In New York, Government officials have faced at least some criticism over the subjugation of public health to politics or economics during a pandemic. However, that criticism has been lacking a robust debate amongst doctors and scientists. But for the recent Times report, Mayor de Blasio or chief medical officers in his administration have not faced the kind of scrutiny as the conservative U.K. Care Minister Helen Whately did in a BBC Radio 4 Today interview broadcast on July 5, when she faced a barrage of pointed questions.

As reported by Progress New York, the Pandemic Response Lab, the medical facility responsible for sequencing variants in New York City, was created in the summer of 2020 by the New York City Economic Development Corporation, or the NYCEDC, to conduct tests for COVID-19. Later, the lab’s mandate was extended to sequence for variants. That the NYCEDC was behind the lab’s creation presents an appearance of a conflict of interest, because the chambres of commerce in New York City have been pressuring Mayor de Blasio to reopen the economy, so that workers can return to office buildings that still largely remain empty. The Times report revealed that the lab is facing pressure to sequence more cases of COVID-19, but the lab claims obstacles about private labs that lab officials won’t publicly disclose. It is not known whether the unsatisfactory sequencing data is a result of the appearance of a conflict of interest for the NYCEDC.

For a series of reports, the U.S. Attorney’s Office for New York’s southern district, which would claim jurisdiction over complex investigations involving Federal funding or regulations, has refused to comment about the lack of transparency to pandemic data in the de Blasio administration.

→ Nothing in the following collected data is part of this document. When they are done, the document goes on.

(* ===== verification/BnodeIds.v ===== *)
(** * Correctness of the bitmap of bnode ids *)
From Stdlib Require Import ZArith Lia.
From stdpp Require Import base numbers list gmap.
From S2P Require Import Prelude Bits BitsFacts Bytes BtreeNode Bnode.

Abbreviation used_id b p := (test_bit p (bm_data b)).

(** The counters of the bitmap describe its bits. *)
Record ids_ok (b : vdfs2_bnode_bitmap) : Prop := {
  io_size : 0 <= bits_num b < 2 ^ 32 /\ bits_num b <= 8 * Z.of_nat (length (bm_data b));
  io_free : free_num b = bits_num b - bitmap_weight (bm_data b) (Z.to_nat (bits_num b));
  io_first : 0 <= first_free_id b <= bits_num b;
  io_below p : 0 <= p < first_free_id b -> used_id b p = true;
  io_at : first_free_id b < bits_num b -> used_id b (first_free_id b) = false;
}.

Lemma bitmap_weight_bounds d n : 0 <= bitmap_weight d n <= Z.of_nat n.
Proof. induction n as [|n IH]; simpl bitmap_weight; [lia|]. destruct (test_bit _ _); lia. Qed.

Lemma bitmap_weight_same d d' n : (forall p, 0 <= p < Z.of_nat n -> test_bit p d' = test_bit p d) -> bitmap_weight d' n = bitmap_weight d n.
Proof.
  induction n as [|n IH]; intros H; simpl; [done|]. rewrite IH by (intros; apply H; lia). by rewrite H by lia.
Qed.

Lemma bitmap_weight_update d d' n q v :
  0 <= q < Z.of_nat n -> (forall p, 0 <= p -> test_bit p d' = if decide (p = q) then v else test_bit p d) ->
  bitmap_weight d' n = bitmap_weight d n + (if v then 1 else 0) - (if test_bit q d then 1 else 0).
Proof.
  intros Hq H. induction n as [|n IH]; [lia|]. cbn [bitmap_weight]. rewrite (H (Z.of_nat n)) by lia. case_decide as Hd.
  - subst q. rewrite (bitmap_weight_same d d'); [lia|]. intros p Hp. rewrite H by lia. by rewrite decide_False by lia.
  - rewrite IH by lia. lia.
Qed.

Lemma weight_clear d n q : 0 <= q < Z.of_nat n -> test_bit q d = false -> bitmap_weight d n < Z.of_nat n.
Proof.
  induction n as [|n IH]; intros Hq Hb; [lia|]. cbn [bitmap_weight]. pose proof (bitmap_weight_bounds d n).
  destruct (decide (q = Z.of_nat n)) as [->|Hne]; [rewrite Hb; lia|]. specialize (IH ltac:(lia) Hb). destruct (test_bit (Z.of_nat n) d); lia.
Qed.

Lemma weight_full d n : (forall p, 0 <= p < Z.of_nat n -> test_bit p d = true) -> bitmap_weight d n = Z.of_nat n.
Proof. induction n as [|n IH]; intros H; [done|]. cbn [bitmap_weight]. rewrite IH by (intros; apply H; lia). rewrite H by lia. lia. Qed.

(** [test_and_set_bit] and [test_and_clear_bit] from the start of the bitmap. *)
Lemma set_bit_ok d id : 0 <= id < 8 * Z.of_nat (length d) ->
  exists d', test_and_set_bit id 0 d = Ret (test_bit id d, d') /\ length d' = length d /\
    forall p, 0 <= p -> test_bit p d' = if decide (p = id) then true else test_bit p d.
Proof.
  intros Hid. unfold test_and_set_bit. change (8 * 0 + id) with id. destruct (update_byte_defined id (fun b => Z.setbit b (id mod 8)) d Hid) as (old & d' & Hu).
  assert (Hb : forall b i, 0 <= i -> Z.testbit (Z.setbit b (id mod 8)) i = if decide (i = id mod 8) then true else Z.testbit b i) by (intros b i Hi; apply (set_f_bit id b i); lia).
  exists d'. destruct (test_bit_update id id true _ d old d' ltac:(lia) Hb Hu) as (-> & Hl & _). split; [done|]. split; [done|].
  intros p Hp. by destruct (test_bit_update id p true _ d _ d' Hp Hb Hu) as (_ & _ & ->).
Qed.

Lemma clear_bit_ok d id : 0 <= id < 8 * Z.of_nat (length d) ->
  exists d', test_and_clear_bit id 0 d = Ret (test_bit id d, d') /\ length d' = length d /\
    forall p, 0 <= p -> test_bit p d' = if decide (p = id) then false else test_bit p d.
Proof.
  intros Hid. unfold test_and_clear_bit. change (8 * 0 + id) with id. destruct (update_byte_defined id (fun b => Z.clearbit b (id mod 8)) d Hid) as (old & d' & Hu).
  assert (Hb : forall b i, 0 <= i -> Z.testbit (Z.clearbit b (id mod 8)) i = if decide (i = id mod 8) then false else Z.testbit b i) by (intros b i Hi; apply (clear_f_bit id b i); lia).
  exists d'. destruct (test_bit_update id id false _ d old d' ltac:(lia) Hb Hu) as (-> & Hl & _). split; [done|]. split; [done|].
  intros p Hp. by destruct (test_bit_update id p false _ d _ d' Hp Hb Hu) as (_ & _ & ->).
Qed.

Section ids.
Context `{HS : !BitSearch} `{HL : !BitSearchLaws}.

(** The search for a clear bit from [off], all bits below it being set. *)
Lemma next_free d size off :
  0 <= off -> 0 <= size -> (forall p, 0 <= p < off -> test_bit p d = true) ->
  let r := find_next_zero_bit d 0 size off in
  0 <= r <= size /\ (forall p, 0 <= p < r -> test_bit p d = true) /\ (r < size -> test_bit r d = false).
Proof using HL.
  intros Ho Hs Hbelow r. destruct (find_next_zero_bit_spec d 0 size off Ho Hs) as (Hr & H1 & H2). fold r in Hr, H1, H2.
  split; [done|]. split.
  - intros p Hp. destruct (decide (p < off)); [apply Hbelow; lia|]. apply (H1 p). lia.
  - intros Hlt. by destruct (H2 Hlt).
Qed.

Lemma build_ids_ok d size :
  0 <= size -> size * 8 < 2 ^ 32 -> size <= Z.of_nat (length d) ->
  exists b, vdfs2_build_free_bnode_bitmap d 0 size true [] = (PTR b, []) /\ ids_ok b /\ bm_data b = d /\ bits_num b = size * 8.
Proof using HL.
  intros Hs Hlt Hd. unfold vdfs2_build_free_bnode_bitmap. cbn [kmem_alloc negb]. rewrite (u32_small (size * 8)) by lia.
  destruct (next_free d (size * 8) 0 ltac:(lia) ltac:(lia) ltac:(lia)) as (Hr & H1 & H2).
  pose proof (bitmap_weight_bounds d (Z.to_nat (size * 8))) as Hw.
  eexists. split; [done|]. rewrite !Z.add_0_r, !u32_small by lia. split; [|done]. by split; cbn; try lia.
Qed.

Lemma alloc_id_ok b got :
  ids_ok b ->
  if decide (free_num b = 0) then alloc_id b got = Ret (ERR_PTR (- ENOSPC), b) /\ forall p, 0 <= p < bits_num b -> used_id b p = true
  else exists b', 0 <= first_free_id b < bits_num b /\ used_id b (first_free_id b) = false /\ ids_ok b' /\ bits_num b' = bits_num b /\
    if decide (got (first_free_id b) = 0) then
      alloc_id b got = Ret (PTR (first_free_id b), b') /\ free_num b' = free_num b - 1 /\
      forall p, 0 <= p -> used_id b' p = if decide (p = first_free_id b) then true else used_id b p
    else alloc_id b got = Ret (ERR_PTR (got (first_free_id b)), b') /\ forall p, 0 <= p -> used_id b' p = used_id b p.
Proof using HL.
  intros [[Hs1 Hs2] Hf Hfirst Hbelow Hat]. pose proof (bitmap_weight_bounds (bm_data b) (Z.to_nat (bits_num b))) as Hw. unfold alloc_id.
  case_decide as Hz.
  { rewrite Hz. split; [done|]. intros p Hp. destruct (test_bit p (bm_data b)) eqn:Hb; [done|].
    pose proof (weight_clear (bm_data b) (Z.to_nat (bits_num b)) p ltac:(lia) Hb). lia. }
  rewrite (proj2 (Z.eqb_neq (free_num b) 0)) by done.
  assert (Hlt : first_free_id b < bits_num b).
  { destruct (Z.lt_ge_cases (first_free_id b) (bits_num b)) as [|Hge]; [done|].
    pose proof (weight_full (bm_data b) (Z.to_nat (bits_num b))) as Hfull. rewrite Hfull in Hf by (intros; apply Hbelow; lia). lia. }
  specialize (Hat Hlt). set (id := first_free_id b) in *.
  destruct (set_bit_ok (bm_data b) id ltac:(lia)) as (d & -> & Hld & Hd). rewrite Hat. cbn [mbind outcome_bind BUG_ON].
  destruct (Z.eqb_spec (got id) 0) as [Hg|Hg]; cbn [negb].
  - assert (Hbel : forall p, 0 <= p < id -> test_bit p d = true).
    { intros p Hp. rewrite Hd by lia. case_decide; [done|]. apply Hbelow. lia. }
    destruct (next_free d (bits_num b) id ltac:(lia) ltac:(lia) Hbel) as (Hr & H1 & H2).
    pose proof (bitmap_weight_update (bm_data b) d (Z.to_nat (bits_num b)) id true ltac:(lia) Hd) as Hwu. rewrite Hat in Hwu.
    exists (set_ids b d (find_next_zero_bit d 0 (bits_num b) id) (u32 (free_num b - 1))).
    split; [lia|]. split; [done|]. rewrite u32_small by lia. split; [|split; [done|]].
    + split; cbn [set_ids bm_data bits_num free_num first_free_id]; try done; lia.
    + rewrite decide_True by done. split; [done|]. split; [done|]. intros p Hp. by apply Hd.
  - destruct (clear_bit_ok d id ltac:(lia)) as (d' & -> & Hld' & Hd'). cbn [mbind outcome_bind].
    assert (Hsame : forall p, 0 <= p -> test_bit p d' = test_bit p (bm_data b)).
    { intros p Hp. rewrite Hd', Hd by lia. case_decide as Hpid; [by rewrite Hpid|done]. }
    exists (set_ids b d' id (free_num b)). split; [lia|]. split; [done|]. split; [|split; [done|]].
    + split; cbn [set_ids bm_data bits_num free_num first_free_id]; try lia.
      * rewrite Hf. f_equal. symmetry. apply bitmap_weight_same. intros; apply Hsame; lia.
      * intros p Hp. rewrite Hsame by lia. by apply Hbelow.
      * intros _. by rewrite Hsame by lia.
    + by rewrite decide_False by done.
Qed.

Lemma free_id_ok mf b id :
  ids_ok b -> 0 <= id < bits_num b -> used_id b id = true ->
  exists b', free_id mf b id = Ret (0, b') /\ ids_ok b' /\ bits_num b' = bits_num b /\ free_num b' = free_num b + 1 /\
    forall p, 0 <= p -> used_id b' p = if decide (p = id) then false else used_id b p.
Proof using Type.
  intros [[Hs1 Hs2] Hf Hfirst Hbelow Hat] Hid Hu. pose proof (bitmap_weight_bounds (bm_data b) (Z.to_nat (bits_num b))) as Hw.
  unfold free_id. destruct (clear_bit_ok (bm_data b) id ltac:(lia)) as (d & -> & Hld & Hd). rewrite Hu. cbn [mbind outcome_bind negb].
  pose proof (bitmap_weight_update (bm_data b) d (Z.to_nat (bits_num b)) id false ltac:(lia) Hd) as Hwu. rewrite Hu in Hwu.
  assert (Hw' := bitmap_weight_bounds d (Z.to_nat (bits_num b))).
  eexists. split; [done|]. rewrite u32_small by lia. split; [|split; [done|split; [cbn; lia|intros p Hp; by apply Hd]]].
  split; cbn [set_ids bm_data bits_num free_num first_free_id]; try lia.
  - destruct (Z.ltb_spec id (first_free_id b)); lia.
  - intros p Hp. destruct (Z.ltb_spec id (first_free_id b)); rewrite Hd by lia; (case_decide; [lia|]); apply Hbelow; lia.
  - intros Hlt. destruct (Z.ltb_spec id (first_free_id b)).
    + rewrite Hd by lia. by rewrite decide_True.
    + rewrite Hd by lia. case_decide; [done|]. apply Hat. lia.
Qed.
End ids.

On Monday, Mayor de Blasio said during a news conference that public school students would “for now” wear masks, adding that, “We’ll keep assessing as we go along. But I think for now it still makes sense,” according to a transcript. The information was treated as a new announcement, even though Dr. Chokshi had outlined during a press conference on June 29 that some, limited exceptions to the de Blasio administration’s vaccine-only response could take shape, admitting that, “[T]here are some settings, particularly schools, congregate settings, health care settings, where we’re recommending that everyone stay masked[,] you know, regardless of their vaccination status.”

But Mayor de Blasio’s policies continue to ignore the standard of safety being sought by doctors in the U.K., where physicians are demanding that adolescents receive vaccines at rates that show a high uptake and that each of adequate ventilation and reduced class sizes were in place in schools before a full economic reopening could take place.